DATA FOR THE TASK:
□ □ □

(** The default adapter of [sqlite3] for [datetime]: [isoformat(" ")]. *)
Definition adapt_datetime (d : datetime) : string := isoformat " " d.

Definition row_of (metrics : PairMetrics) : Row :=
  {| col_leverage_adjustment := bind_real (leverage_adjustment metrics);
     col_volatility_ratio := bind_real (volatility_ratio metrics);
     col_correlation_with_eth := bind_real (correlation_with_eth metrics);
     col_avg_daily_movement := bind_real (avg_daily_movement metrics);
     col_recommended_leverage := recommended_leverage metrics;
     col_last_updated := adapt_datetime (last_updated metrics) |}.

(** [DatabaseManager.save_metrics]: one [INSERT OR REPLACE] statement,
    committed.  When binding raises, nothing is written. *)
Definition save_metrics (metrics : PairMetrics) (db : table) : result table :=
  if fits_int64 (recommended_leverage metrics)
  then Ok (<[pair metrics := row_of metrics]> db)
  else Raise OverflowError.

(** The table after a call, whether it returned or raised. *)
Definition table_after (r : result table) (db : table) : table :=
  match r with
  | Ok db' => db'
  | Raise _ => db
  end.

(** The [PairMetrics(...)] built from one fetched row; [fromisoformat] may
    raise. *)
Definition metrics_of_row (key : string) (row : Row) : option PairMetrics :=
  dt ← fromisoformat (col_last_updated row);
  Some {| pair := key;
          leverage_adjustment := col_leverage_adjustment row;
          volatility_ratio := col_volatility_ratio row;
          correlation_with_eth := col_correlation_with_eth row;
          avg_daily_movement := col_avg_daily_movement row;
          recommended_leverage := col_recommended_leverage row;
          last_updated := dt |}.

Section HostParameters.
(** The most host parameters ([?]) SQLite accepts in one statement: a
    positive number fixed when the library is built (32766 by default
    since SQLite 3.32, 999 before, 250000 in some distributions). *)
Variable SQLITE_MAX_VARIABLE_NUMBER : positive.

□ □ □

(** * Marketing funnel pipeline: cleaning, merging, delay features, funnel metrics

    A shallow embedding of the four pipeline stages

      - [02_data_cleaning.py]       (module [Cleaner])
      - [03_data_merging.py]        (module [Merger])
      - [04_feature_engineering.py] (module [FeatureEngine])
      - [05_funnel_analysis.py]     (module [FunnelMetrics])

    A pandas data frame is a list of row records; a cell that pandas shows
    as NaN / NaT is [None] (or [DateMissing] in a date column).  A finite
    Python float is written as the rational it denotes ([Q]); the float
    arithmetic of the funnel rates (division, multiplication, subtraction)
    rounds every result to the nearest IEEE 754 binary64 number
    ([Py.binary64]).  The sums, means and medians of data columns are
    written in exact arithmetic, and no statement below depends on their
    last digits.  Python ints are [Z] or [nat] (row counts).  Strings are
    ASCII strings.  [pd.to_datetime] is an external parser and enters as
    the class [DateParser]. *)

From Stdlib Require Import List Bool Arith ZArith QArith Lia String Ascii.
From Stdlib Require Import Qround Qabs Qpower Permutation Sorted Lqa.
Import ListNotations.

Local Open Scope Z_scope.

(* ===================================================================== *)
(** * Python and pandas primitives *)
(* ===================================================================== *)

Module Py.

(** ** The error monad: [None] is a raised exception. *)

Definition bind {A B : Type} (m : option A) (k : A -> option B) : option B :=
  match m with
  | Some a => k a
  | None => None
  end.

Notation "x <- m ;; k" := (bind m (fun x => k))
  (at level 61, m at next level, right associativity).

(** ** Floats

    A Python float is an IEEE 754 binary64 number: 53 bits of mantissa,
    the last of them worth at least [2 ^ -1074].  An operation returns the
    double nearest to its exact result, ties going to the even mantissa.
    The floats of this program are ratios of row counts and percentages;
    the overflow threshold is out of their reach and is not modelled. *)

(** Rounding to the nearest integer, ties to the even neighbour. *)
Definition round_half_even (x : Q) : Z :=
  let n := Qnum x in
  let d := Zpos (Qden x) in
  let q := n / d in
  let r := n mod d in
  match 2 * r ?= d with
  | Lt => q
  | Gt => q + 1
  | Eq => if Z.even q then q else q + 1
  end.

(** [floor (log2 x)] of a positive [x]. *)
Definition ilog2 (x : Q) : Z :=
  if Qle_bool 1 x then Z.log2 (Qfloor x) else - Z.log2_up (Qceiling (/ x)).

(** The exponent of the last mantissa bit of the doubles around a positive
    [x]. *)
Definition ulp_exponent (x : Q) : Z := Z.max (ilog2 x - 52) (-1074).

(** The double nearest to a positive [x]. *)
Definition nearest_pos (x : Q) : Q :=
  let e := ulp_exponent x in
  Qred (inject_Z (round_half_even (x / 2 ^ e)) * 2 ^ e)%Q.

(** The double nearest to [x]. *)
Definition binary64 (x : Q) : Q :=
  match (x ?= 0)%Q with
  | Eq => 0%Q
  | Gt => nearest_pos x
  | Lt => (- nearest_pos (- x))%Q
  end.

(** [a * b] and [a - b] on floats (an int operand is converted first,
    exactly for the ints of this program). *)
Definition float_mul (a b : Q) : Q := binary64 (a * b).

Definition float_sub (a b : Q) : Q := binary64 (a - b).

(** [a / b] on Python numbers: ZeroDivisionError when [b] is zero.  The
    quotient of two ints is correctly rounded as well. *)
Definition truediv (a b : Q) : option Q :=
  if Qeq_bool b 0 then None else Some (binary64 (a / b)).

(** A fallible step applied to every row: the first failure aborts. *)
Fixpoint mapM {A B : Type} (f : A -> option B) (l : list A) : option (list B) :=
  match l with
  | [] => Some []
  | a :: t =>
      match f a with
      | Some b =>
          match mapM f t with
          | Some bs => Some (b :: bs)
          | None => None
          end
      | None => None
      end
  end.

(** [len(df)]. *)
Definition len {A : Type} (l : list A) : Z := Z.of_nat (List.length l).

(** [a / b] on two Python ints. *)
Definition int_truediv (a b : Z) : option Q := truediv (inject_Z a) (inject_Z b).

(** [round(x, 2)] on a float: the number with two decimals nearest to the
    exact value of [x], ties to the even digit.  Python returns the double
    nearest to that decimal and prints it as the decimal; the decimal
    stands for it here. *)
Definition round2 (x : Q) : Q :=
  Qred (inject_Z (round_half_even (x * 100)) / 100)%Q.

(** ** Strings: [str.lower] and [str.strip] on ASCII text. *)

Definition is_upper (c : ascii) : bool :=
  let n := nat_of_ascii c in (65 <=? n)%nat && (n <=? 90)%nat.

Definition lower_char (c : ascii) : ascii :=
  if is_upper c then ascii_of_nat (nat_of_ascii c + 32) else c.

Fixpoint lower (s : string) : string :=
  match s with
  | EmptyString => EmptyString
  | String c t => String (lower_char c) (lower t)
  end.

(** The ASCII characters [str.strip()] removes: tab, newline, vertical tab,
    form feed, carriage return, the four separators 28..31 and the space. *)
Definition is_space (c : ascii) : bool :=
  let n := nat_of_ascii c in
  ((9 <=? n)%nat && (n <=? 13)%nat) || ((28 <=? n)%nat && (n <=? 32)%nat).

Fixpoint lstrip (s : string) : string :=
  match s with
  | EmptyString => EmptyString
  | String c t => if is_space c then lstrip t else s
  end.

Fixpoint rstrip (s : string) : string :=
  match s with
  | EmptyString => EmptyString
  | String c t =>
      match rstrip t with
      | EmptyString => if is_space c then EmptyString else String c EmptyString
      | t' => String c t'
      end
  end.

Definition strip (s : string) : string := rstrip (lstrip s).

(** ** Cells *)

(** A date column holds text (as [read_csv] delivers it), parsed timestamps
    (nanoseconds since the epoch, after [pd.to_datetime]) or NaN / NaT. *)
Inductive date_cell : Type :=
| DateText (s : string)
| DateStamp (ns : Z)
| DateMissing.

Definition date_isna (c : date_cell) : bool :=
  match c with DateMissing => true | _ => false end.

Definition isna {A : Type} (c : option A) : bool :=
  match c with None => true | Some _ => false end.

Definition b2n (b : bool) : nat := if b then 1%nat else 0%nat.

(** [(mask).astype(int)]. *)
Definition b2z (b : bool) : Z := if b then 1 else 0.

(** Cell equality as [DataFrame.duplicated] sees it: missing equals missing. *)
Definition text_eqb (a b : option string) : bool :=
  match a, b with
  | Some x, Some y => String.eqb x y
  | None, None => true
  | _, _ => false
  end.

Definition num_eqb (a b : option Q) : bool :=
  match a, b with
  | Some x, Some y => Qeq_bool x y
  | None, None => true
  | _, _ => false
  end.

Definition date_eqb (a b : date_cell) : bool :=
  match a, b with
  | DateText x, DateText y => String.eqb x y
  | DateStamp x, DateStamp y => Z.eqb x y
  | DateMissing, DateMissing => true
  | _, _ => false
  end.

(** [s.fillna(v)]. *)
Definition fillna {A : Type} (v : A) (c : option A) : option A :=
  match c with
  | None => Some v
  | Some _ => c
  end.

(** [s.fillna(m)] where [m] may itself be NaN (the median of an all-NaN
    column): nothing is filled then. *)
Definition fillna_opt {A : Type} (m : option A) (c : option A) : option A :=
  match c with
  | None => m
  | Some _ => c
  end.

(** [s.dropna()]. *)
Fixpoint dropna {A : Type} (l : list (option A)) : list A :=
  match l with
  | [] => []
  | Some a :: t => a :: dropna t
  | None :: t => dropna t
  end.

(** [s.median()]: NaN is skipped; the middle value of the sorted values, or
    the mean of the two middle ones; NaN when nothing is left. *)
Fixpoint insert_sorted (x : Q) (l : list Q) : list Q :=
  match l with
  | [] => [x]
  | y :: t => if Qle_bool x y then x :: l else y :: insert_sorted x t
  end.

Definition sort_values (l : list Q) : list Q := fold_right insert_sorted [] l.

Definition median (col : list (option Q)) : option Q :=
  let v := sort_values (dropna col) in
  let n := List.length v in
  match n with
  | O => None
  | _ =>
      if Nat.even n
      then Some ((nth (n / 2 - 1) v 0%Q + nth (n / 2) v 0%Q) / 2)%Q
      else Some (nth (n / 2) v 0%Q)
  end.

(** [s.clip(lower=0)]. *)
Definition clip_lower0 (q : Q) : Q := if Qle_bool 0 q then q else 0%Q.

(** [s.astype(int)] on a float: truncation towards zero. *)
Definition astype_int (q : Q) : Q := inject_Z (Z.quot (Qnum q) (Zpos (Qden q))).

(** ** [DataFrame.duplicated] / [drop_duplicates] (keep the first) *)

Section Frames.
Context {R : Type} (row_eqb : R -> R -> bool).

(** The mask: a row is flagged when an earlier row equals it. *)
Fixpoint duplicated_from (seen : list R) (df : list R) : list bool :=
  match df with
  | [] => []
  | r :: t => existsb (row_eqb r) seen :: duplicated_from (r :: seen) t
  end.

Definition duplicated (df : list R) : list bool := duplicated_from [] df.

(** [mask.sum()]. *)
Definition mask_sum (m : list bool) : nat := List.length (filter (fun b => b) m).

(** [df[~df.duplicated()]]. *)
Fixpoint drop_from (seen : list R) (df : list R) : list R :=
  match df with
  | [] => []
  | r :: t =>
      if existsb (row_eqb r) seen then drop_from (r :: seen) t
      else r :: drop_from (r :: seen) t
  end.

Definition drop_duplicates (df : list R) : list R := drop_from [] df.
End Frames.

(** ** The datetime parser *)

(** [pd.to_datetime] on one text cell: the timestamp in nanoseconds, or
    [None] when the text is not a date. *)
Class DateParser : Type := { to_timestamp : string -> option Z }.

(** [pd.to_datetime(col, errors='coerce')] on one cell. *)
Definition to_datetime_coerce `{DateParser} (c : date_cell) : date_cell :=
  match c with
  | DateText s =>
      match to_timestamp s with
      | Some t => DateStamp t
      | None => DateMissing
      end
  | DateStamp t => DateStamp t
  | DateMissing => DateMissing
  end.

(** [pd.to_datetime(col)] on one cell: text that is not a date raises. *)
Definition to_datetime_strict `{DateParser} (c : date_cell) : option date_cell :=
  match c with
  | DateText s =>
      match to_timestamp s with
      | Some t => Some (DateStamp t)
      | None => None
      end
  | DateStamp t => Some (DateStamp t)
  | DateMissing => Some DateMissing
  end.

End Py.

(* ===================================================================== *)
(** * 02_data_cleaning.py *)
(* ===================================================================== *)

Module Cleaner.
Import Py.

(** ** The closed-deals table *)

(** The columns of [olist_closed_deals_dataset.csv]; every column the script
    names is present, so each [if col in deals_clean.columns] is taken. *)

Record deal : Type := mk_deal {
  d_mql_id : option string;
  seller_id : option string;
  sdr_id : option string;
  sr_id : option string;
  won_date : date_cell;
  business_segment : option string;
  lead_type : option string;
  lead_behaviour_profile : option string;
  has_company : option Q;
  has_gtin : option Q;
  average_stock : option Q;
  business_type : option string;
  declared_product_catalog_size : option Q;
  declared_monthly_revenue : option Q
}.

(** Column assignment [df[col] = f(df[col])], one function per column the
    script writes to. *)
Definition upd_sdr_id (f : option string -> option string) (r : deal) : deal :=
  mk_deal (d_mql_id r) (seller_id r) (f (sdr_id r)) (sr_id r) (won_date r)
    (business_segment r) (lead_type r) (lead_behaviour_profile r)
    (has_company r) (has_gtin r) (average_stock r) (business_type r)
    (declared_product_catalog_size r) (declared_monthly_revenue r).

□ □ □

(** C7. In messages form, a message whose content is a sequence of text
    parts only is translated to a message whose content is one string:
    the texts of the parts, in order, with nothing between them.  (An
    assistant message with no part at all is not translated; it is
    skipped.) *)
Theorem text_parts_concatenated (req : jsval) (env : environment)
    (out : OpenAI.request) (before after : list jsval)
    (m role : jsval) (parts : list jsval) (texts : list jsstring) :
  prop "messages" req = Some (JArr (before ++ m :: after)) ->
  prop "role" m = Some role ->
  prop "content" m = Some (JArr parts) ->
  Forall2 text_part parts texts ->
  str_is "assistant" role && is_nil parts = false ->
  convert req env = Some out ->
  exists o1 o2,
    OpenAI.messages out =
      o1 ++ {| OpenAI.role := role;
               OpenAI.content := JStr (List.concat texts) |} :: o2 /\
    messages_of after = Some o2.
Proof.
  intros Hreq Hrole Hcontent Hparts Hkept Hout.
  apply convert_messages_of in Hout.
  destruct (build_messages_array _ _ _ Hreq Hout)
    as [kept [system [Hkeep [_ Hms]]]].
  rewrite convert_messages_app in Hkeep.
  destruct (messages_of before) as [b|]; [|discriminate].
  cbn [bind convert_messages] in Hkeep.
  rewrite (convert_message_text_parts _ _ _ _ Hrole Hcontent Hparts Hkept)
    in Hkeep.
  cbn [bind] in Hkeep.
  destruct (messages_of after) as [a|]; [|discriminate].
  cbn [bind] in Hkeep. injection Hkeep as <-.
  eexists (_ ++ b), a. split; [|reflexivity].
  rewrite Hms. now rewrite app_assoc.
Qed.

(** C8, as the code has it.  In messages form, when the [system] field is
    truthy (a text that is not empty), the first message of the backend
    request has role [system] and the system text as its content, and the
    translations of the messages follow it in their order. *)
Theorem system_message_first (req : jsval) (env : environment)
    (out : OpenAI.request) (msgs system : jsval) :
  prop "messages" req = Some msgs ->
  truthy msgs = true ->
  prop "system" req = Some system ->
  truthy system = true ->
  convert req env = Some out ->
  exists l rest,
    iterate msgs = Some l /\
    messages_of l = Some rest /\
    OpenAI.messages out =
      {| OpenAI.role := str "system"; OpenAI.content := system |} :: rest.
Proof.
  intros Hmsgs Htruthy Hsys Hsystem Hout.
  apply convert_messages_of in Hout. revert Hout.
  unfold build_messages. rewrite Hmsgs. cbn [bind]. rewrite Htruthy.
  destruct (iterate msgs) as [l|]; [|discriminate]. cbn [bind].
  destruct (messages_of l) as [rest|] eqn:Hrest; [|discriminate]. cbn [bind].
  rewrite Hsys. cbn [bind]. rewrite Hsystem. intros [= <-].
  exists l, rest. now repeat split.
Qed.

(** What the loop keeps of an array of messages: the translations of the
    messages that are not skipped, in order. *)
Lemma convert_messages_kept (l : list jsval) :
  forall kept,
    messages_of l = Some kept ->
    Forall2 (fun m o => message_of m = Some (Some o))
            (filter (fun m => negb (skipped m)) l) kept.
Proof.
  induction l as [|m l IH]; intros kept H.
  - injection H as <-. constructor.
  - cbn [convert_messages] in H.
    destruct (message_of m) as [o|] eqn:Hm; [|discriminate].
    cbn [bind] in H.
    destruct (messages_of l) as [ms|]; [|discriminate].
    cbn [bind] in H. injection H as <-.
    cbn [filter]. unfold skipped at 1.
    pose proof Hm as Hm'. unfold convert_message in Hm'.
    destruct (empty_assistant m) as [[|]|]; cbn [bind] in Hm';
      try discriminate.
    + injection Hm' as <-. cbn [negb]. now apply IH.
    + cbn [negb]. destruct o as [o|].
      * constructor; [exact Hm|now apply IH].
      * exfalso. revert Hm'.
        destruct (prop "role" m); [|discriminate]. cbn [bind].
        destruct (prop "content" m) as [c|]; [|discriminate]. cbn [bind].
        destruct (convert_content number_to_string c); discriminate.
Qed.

□ □ □

BRIEF:
Reproduce the lines above, beginning at the line with "let n := List.length v in" and stopping after the line with "(** [s.astype(int)] on", exactly as they are.

RESPONSE TO THIS TASK:
  let n := List.length v in
  match n with
  | O => None
  | _ =>
      if Nat.even n
      then Some ((nth (n / 2 - 1) v 0%Q + nth (n / 2) v 0%Q) / 2)%Q
      else Some (nth (n / 2) v 0%Q)
  end.

(** [s.clip(lower=0)]. *)
Definition clip_lower0 (q : Q) : Q := if Qle_bool 0 q then q else 0%Q.

(** [s.astype(int)] on a float: truncation towards zero. *)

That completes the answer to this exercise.